Dados disponibilizados no site da campanha oficial revelam que, em um mês, a Casa Nem gastou o montante de R$21.389 para se manter. Até o momento, apenas 47% do financiamento necessário foi batido. Hoje, ao morar na Casa Nem, todos trabalham para um lar limpo, funcional e acolhedor sem taxa obrigatória para permanecer no espaço. 

A coordenadora administrativa da Rede Nem, Ágatha Maria Chavier, reafirma que o maior desafio para dar continuidade ao trabalho e as atividades realizadas na casa é o fator renda.

“Nós contamos com algumas doações fixas mensais, mas o valor não cobre o custo de tudo que a gente gasta por mês, incluindo as contas, as ajudas para aquelas pessoas que estão construindo sua renda, alimentação, produtos de higiene e limpeza e mais outras demandas. Um processo que, a cada mês, nos coloca na responsabilidade de encontrar maneiras para que o trabalho siga acontecendo”, pontua. 

A coordenadora ainda ressalta que, apesar da função social desempenhada, os órgãos públicos ainda não reconhecem a casa oficialmente. Acionada constantemente para atender pessoas encaminhadas pela prefeitura, a casa não recebe nenhum tipo de apoio institucional. 

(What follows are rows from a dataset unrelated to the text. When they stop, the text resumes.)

(* ===== verification/ChannelDeadlock.v ===== *)
(** Channel deadlock signals ([src/src/graph/petri.rs]): channels without a
    partner, and processes that wait for one another.

    [events_by_process] is the list of the entries of the [HashMap] in iteration
    order; its keys are distinct. *)

From stdpp Require Import base numbers strings sets list gmap relations.
From Stdlib Require Import Sorting.Sorted.
From S2P Require Import Prelude BTree GraphCycles GraphInstance.

(** * Data *)
Inductive MsgKind := Send | SendPersistent | Recv | RecvPersistent | Select | Spawn.
#[global] Instance MsgKind_eq_dec : EqDecision MsgKind.
Proof. solve_decision. Defined.

Definition is_blocking_recv (k : MsgKind) : bool := match k with Recv => true | _ => false end.
Definition is_send (k : MsgKind) : bool :=
  match k with Send | SendPersistent => true | _ => false end.

Record ChannelEvent := mkEvent { ce_kind : MsgKind; ce_channel : option string }.

Inductive ChannelFindingKind := OrphanSend | BlockedRecv | ChannelCycle.
#[global] Instance ChannelFindingKind_eq_dec : EqDecision ChannelFindingKind.
Proof. solve_decision. Defined.

Definition finding_kind_str (k : ChannelFindingKind) : string :=
  match k with
  | OrphanSend => "orphan_send"
  | BlockedRecv => "blocked_recv"
  | ChannelCycle => "channel_cycle"
  end.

Ainda segundo Ágatha Maria, além dos desafios de manutenção da casa, a falta de segurança desponta como um dos fatores de risco para a continuidade das atividades e, principalmente, a permanência de pessoas trans e travestis no espaço.

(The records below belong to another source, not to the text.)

(** The folded reading is, on each axis, the least of those that can be read. *)
Lemma foldl_fs_min_spec rest a :
  let m := foldl fs_min a rest in
  (∀ x, x ∈ a :: rest → avail_bytes m ≤ avail_bytes x ∧ avail_inodes m ≤ avail_inodes x) ∧
  (∃ x, x ∈ a :: rest ∧ avail_bytes m = avail_bytes x) ∧ (∃ x, x ∈ a :: rest ∧ avail_inodes m = avail_inodes x).
Proof.
  revert a. induction rest as [|b rest IH]; intros a m; subst m; cbn [foldl].
  { split_and!; [intros x ->%list_elem_of_singleton; lia|exists a; split; [by left|done]..]. }
  destruct (IH (fs_min a b)) as (Hle & (x & Hx & Ex) & (y & Hy & Ey)). pose proof (Hle (fs_min a b) ltac:(by left)) as Hm.
  cbn [fs_min avail_bytes avail_inodes] in Hm. split_and!.
  - intros z [->|[->|Hz]%elem_of_cons]%elem_of_cons; [lia|lia|]. apply Hle. by right.
  - rewrite Ex. apply elem_of_cons in Hx as [->|Hx]; [|exists x; split; [by do 2 right|done]]. cbn [fs_min avail_bytes].
    destruct (Z.min_spec (avail_bytes a) (avail_bytes b)) as [[_ ->]|[_ ->]]; [exists a|exists b]; (split; [|done]); set_solver.
  - rewrite Ey. apply elem_of_cons in Hy as [->|Hy]; [|exists y; split; [by do 2 right|done]]. cbn [fs_min avail_inodes].
    destruct (Z.min_spec (avail_inodes a) (avail_inodes b)) as [[_ ->]|[_ ->]]; [exists a|exists b]; (split; [|done]); set_solver.
Qed.

Lemma min_avail_spec readings :
  match min_avail readings with
  | None => ∀ a, Some a ∉ readings
  | Some m =>
      (∀ a, Some a ∈ readings → avail_bytes m ≤ avail_bytes a ∧ avail_inodes m ≤ avail_inodes a) ∧
      (∃ a, Some a ∈ readings ∧ avail_bytes m = avail_bytes a) ∧ (∃ a, Some a ∈ readings ∧ avail_inodes m = avail_inodes a)
  end.
Proof.
  unfold min_avail. assert (Hin : ∀ a, Some a ∈ readings ↔ a ∈ omap id readings).
  { intros a. rewrite list_elem_of_omap. unfold id. naive_solver. }
  destruct (omap id readings) as [|a rest]; [by intros a ?%Hin%elem_of_nil|].
  destruct (foldl_fs_min_spec rest a) as (Hle & (x & ?%Hin & ?) & (y & ?%Hin & ?)). split_and!; [|by exists x|by exists y].
  intros z ?%Hin. by apply Hle.
Qed.

(** One reading trips the resolved thresholds of the worst of them exactly when
    it is short; all have recovered exactly when the worst has. *)
Lemma disk_reads_trips dg readings : disk_reads (disk_trips (disk_thresholds dg)) readings ↔ some_short dg readings.
Proof.
  unfold disk_reads, some_short, disk_trips, short_of_space, disk_thresholds, u64_sat_mul, capped.
  cbn [pause_bytes pause_inodes]. change GIB with (2 ^ 30). pose proof (min_avail_spec readings) as Hm.
  destruct (min_avail readings) as [m|]; [|naive_solver]. destruct Hm as (Hle & (x & Hx & Ex) & (y & Hy & Ey)).
  unfold u64_max. split.
  - intros [[? ?]|[? ?]]; [exists x|exists y]; (split; [done|]); lia.
  - intros (a & Ha & Hs). specialize (Hle a Ha). lia.
Qed.

Lemma disk_reads_recovered dg readings : 0 ≤ pause_floor_gb dg → 0 ≤ pause_floor_inodes dg < u64_max →
  disk_reads (disk_recovered (disk_thresholds dg)) readings ↔ all_recovered dg readings.
Proof.
  intros Hgb Hdg. unfold disk_reads, all_recovered, disk_recovered, has_recovered, disk_thresholds, u64_sat_mul, u64_sat_add, u64_add, capped.
  cbn [resume_bytes resume_inodes]. change GIB with (2 ^ 30). pose proof (min_avail_spec readings) as Hm.
  unfold u64_max in *. rewrite (Z.mod_small (pause_floor_inodes dg + 1)) by lia.
  destruct (min_avail readings) as [m|]; [|naive_solver]. destruct Hm as (Hle & (x & Hx & Ex) & (y & Hy & Ey)). split.
  - intros [Hb Hi]. split; [by exists x|]. intros a Ha. specialize (Hle a Ha).
    destruct (Z.eqb_spec (pause_floor_inodes dg) 0); lia.
  - intros [_ Hall]. pose proof (Hall x Hx). pose proof (Hall y Hy).
    destruct (Z.eqb_spec (pause_floor_inodes dg) 0); lia.
Qed.

Lemma latched_iff trips trips' recovered recovered' w w' acts : (trips ↔ trips') → (recovered ↔ recovered') →
  latched trips recovered w w' acts → latched trips' recovered' w w' acts.
Proof. intros Ht Hr [Hf He Hg]. split; [|done..]. rewrite Hf. tauto. Qed.

(** What the flag shows of a poll: the least free bytes of the filesystems it
    could read, and the old figure if it could read none. *)
Definition shows (readings : list (option FsAvail)) (before after : Z) : Prop :=
  ((∀ a, Some a ∉ readings) ∧ after = before) ∨
  ((∃ a, Some a ∈ readings ∧ after = avail_bytes a) ∧ ∀ a, Some a ∈ readings → after ≤ avail_bytes a).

“A casa sofre constantes ameaças, sejam elas de violência ou até morte, e isso é um fator que acaba atrapalhando as pessoas quererem viver na casa. A partir daí, nós contamos com o trabalho de psicólogos para que as pessoas assistidas entendam que, apesar das questões que nós enfrentamos, a Casa Nem é um local de segurança para elas e de resiliência LGBTQIA+”, revela e finaliza a coordenadora. 

Ausência do poder público

Atualmente, ativistas da causa LGBTQIA+ apontam que efetivamente não há leis que tenham sido discutidas, votadas e implementadas pelo legislativo para garantir direitos básicos, como moradia e segurança deste grupo. Para Iran Giusti, organizador da Casa 1 –  centro social e cultural de acolhida de jovens LGBTs expulsos de casa pela família, localizado na cidade de São Paulo – o desafio diário de manter as casas de acolhimento é fruto de irresponsabilidade do sistema para com a população em questão. 

“Nossos e nossas parlamentares ainda se recusam sistematicamente a construir ferramentas para para população LGBTQIA+, e temos que fazer um caminho mais longo de demandar que o judiciário estabeleça uma proteção mínima do Estado aos nossos corpos e corpas”, dispara. 

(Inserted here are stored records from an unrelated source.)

(* ===== verification/WorkPool.v ===== *)
(** The adaptive work pool ([src/src/work_pool/pool.rs]), its hill climber
    ([adaptive.rs]) and the scaling monitor that joins them ([monitor.rs]).

    Worker [i]'s parking flag is the [i]-th element of a list.  Counts of
    workers are naturals, except where the source subtracts without a guard:
    there they wrap at 64 bits.  A task is opaque; what the operating system
    answers (the resident set, which task arrives during a timed wait) is an
    argument. *)

From Stdlib Require Import ZArith SpecFloat ZifyBool.
From stdpp Require Import base numbers relations sets list.
From S2P Require Import Prelude Numbers.
#[local] Open Scope Z_scope.

(** * The moving average *)
Record Ema := mkEma { alpha : f64; ema_value : f64; ema_initialized : bool }.

(** [assert!] panics. *)
Definition ema_new (alpha : f64) : outcome Empty_set Ema :=
  if f64_ltb f64_zero alpha && f64_leb alpha f64_one then Ok (mkEma alpha f64_zero false) else Panic.

Definition ema_update (sample : f64) (e : Ema) : f64 * Ema :=
  let v :=
    if negb (ema_initialized e) then sample
    else f64_add (f64_mul (alpha e) sample) (f64_mul (f64_sub f64_one (alpha e)) (ema_value e)) in
  (v, mkEma (alpha e) v true).

Definition ema_reset (e : Ema) : Ema := mkEma (alpha e) f64_zero false.

(** * The hill climber *)
Inductive ScaleAction := Unpark | Park | Hold.
#[global] Instance ScaleAction_eq_dec : EqDecision ScaleAction.
Proof. solve_decision. Defined.

Record ScaleDecision := mkScale { sd_action : ScaleAction; sd_count : Z }.

Record HillClimber := mkClimber {
  prev_objective : f64;
  direction : Z;
  cooldown_remaining : Z;
  cooldown_period : Z;
  improvement_threshold : f64;
  current_active : Z;
  hc_min_threads : Z;
  hc_max_threads : Z;
  hc_initialized : bool;
  step_size : Z;
}.

Definition climber_new (cooldown_period : Z) (threshold : f64) (min_threads max_threads initial_active : Z) : HillClimber :=
  mkClimber f64_zero 1 0 cooldown_period threshold initial_active min_threads max_threads false 1.

Definition hold : ScaleDecision := mkScale Hold 0.

(** [usize] subtraction in a release build. *)
Definition usize_sub (a b : Z) : Z := (a - b) mod 2 ^ 64.

Definition accelerated_step_size (c : HillClimber) : Z :=
  Z.min (step_size c * 2) (Z.max (hc_max_threads c / 4) 1).

(** The climber with its objective, direction and step replaced. *)
Definition turned (obj : f64) (dir step : Z) (c : HillClimber) : HillClimber :=
  mkClimber obj dir (cooldown_remaining c) (cooldown_period c) (improvement_threshold c) (current_active c)
    (hc_min_threads c) (hc_max_threads c) (hc_initialized c) step.
Definition moved (active : Z) (c : HillClimber) : HillClimber :=
  mkClimber (prev_objective c) (direction c) (cooldown_period c) (cooldown_period c) (improvement_threshold c) active
    (hc_min_threads c) (hc_max_threads c) (hc_initialized c) (step_size c).

Definition apply_direction (c : HillClimber) : ScaleDecision * HillClimber :=
  if 0 <? direction c then
    let new := Z.min (current_active c + step_size c) (hc_max_threads c) in
    if new =? current_active c then (hold, c)
    else (mkScale Unpark (usize_sub new (current_active c)), moved new c)
  else
    let new := Z.max (Z.max (current_active c - step_size c) 0) (hc_min_threads c) in
    if new =? current_active c then (hold, c)
    else (mkScale Park (usize_sub (current_active c) new), moved new c).

Definition climber_step (objective : f64) (c : HillClimber) : ScaleDecision * HillClimber :=
  if negb (hc_initialized c) then
    (hold, mkClimber objective (direction c) (cooldown_remaining c) (cooldown_period c) (improvement_threshold c)
             (current_active c) (hc_min_threads c) (hc_max_threads c) true (step_size c))
  else if 0 <? cooldown_remaining c then
    (hold, mkClimber (prev_objective c) (direction c) (cooldown_remaining c - 1) (cooldown_period c)
             (improvement_threshold c) (current_active c) (hc_min_threads c) (hc_max_threads c) true (step_size c))
  else
    let improvement := f64_sub (prev_objective c) objective in
    if f64_geb improvement (improvement_threshold c) then
      apply_direction (turned objective (direction c) (accelerated_step_size c) c)
    else if f64_leb improvement (f64_opp (improvement_threshold c)) then
      apply_direction (turned objective (- direction c) 1 c)
    else (hold, turned objective (direction c) (step_size c) c).

(** [clamp] asserts that its bounds are in order. *)
Definition set_current_active (count : Z) (c : HillClimber) : outcome Empty_set HillClimber :=
  if hc_min_threads c <=? hc_max_threads c then
    Ok (mkClimber (prev_objective c) (direction c) (cooldown_remaining c) (cooldown_period c) (improvement_threshold c)
          (Z.max (hc_min_threads c) (Z.min count (hc_max_threads c)))
          (hc_min_threads c) (hc_max_threads c) (hc_initialized c) (step_size c))
  else Panic.

(** * The pool *)
Inductive Priority := High | Low.

Section pool.
Context {Task : Type}.

Record WorkPool := mkPool {
  high : list Task;
  low : list Task;
  parks : list bool;       (* [true]: the worker is parked *)
  active_count : Z;
  tasks_completed : Z;
  min_threads : nat;
  max_threads : nat;
  pool_shutdown : bool;
}.

Definition set_parks (ps : list bool) (active : Z) (p : WorkPool) : WorkPool :=
  mkPool (high p) (low p) ps active (tasks_completed p) (min_threads p) (max_threads p) (pool_shutdown p).
Definition set_queues (hs ls : list Task) (done : Z) (p : WorkPool) : WorkPool :=
  mkPool hs ls (parks p) (active_count p) done (min_threads p) (max_threads p) (pool_shutdown p).

Definition usize_add (a b : Z) : Z := (a + b) mod 2 ^ 64.

(** [WorkPool::new]; [clamp] asserts that its bounds are in order. *)
Definition pool_new (min_threads max_threads initial_active : nat) : outcome Empty_set WorkPool :=
  if decide (min_threads ≤ max_threads)%nat then
    let active := Nat.max min_threads (Nat.min initial_active max_threads) in
    Ok (mkPool [] [] (map (λ i, (active <=? i)%nat) (seq 0 max_threads)) (Z.of_nat active) 0
          min_threads max_threads false)
  else Panic.

(** Clear the first set flag. *)
Fixpoint unpark_first (ps : list bool) : option (list bool) :=
  match ps with
  | [] => None
  | true :: ps => Some (false :: ps)
  | false :: ps => cons false <$> unpark_first ps
  end.

Definition unpark_one (p : WorkPool) : bool * WorkPool :=
  match unpark_first (parks p) with
  | Some ps => (true, set_parks ps (usize_add (active_count p) 1) p)
  | None => (false, p)
  end.

(** Clear set flags in order until [n] are cleared. *)
Fixpoint unpark_list (n count : nat) (ps : list bool) : list bool * nat :=
  match ps with
  | [] => ([], count)
  | b :: rest =>
      if (n <=? count)%nat then (ps, count)
      else
        let '(rest', count') := unpark_list n (if b then S count else count) rest in
        (false :: rest', count')
  end.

Hoje, a Casa 1 conta uma residência para jovens LGBTs expulsos de casa, uma biblioteca comunitária pública e uma sala de atendimento para população em situação de rua com distribuição de roupas e produtos de higiene pessoal. Além disso, conta com mais um espaço chamado ‘Galpão Casa 1’, que funciona diariamente com programações socioeducativas – como aulas de inglês, espanhol, curso preparatório para o ENEM, lutas, costura, modelagem, canto e outras atividades -, além de contar com a ‘Clínica Social’, responsável com atendimentos psicoterápicos gratuitos e de baixo custo.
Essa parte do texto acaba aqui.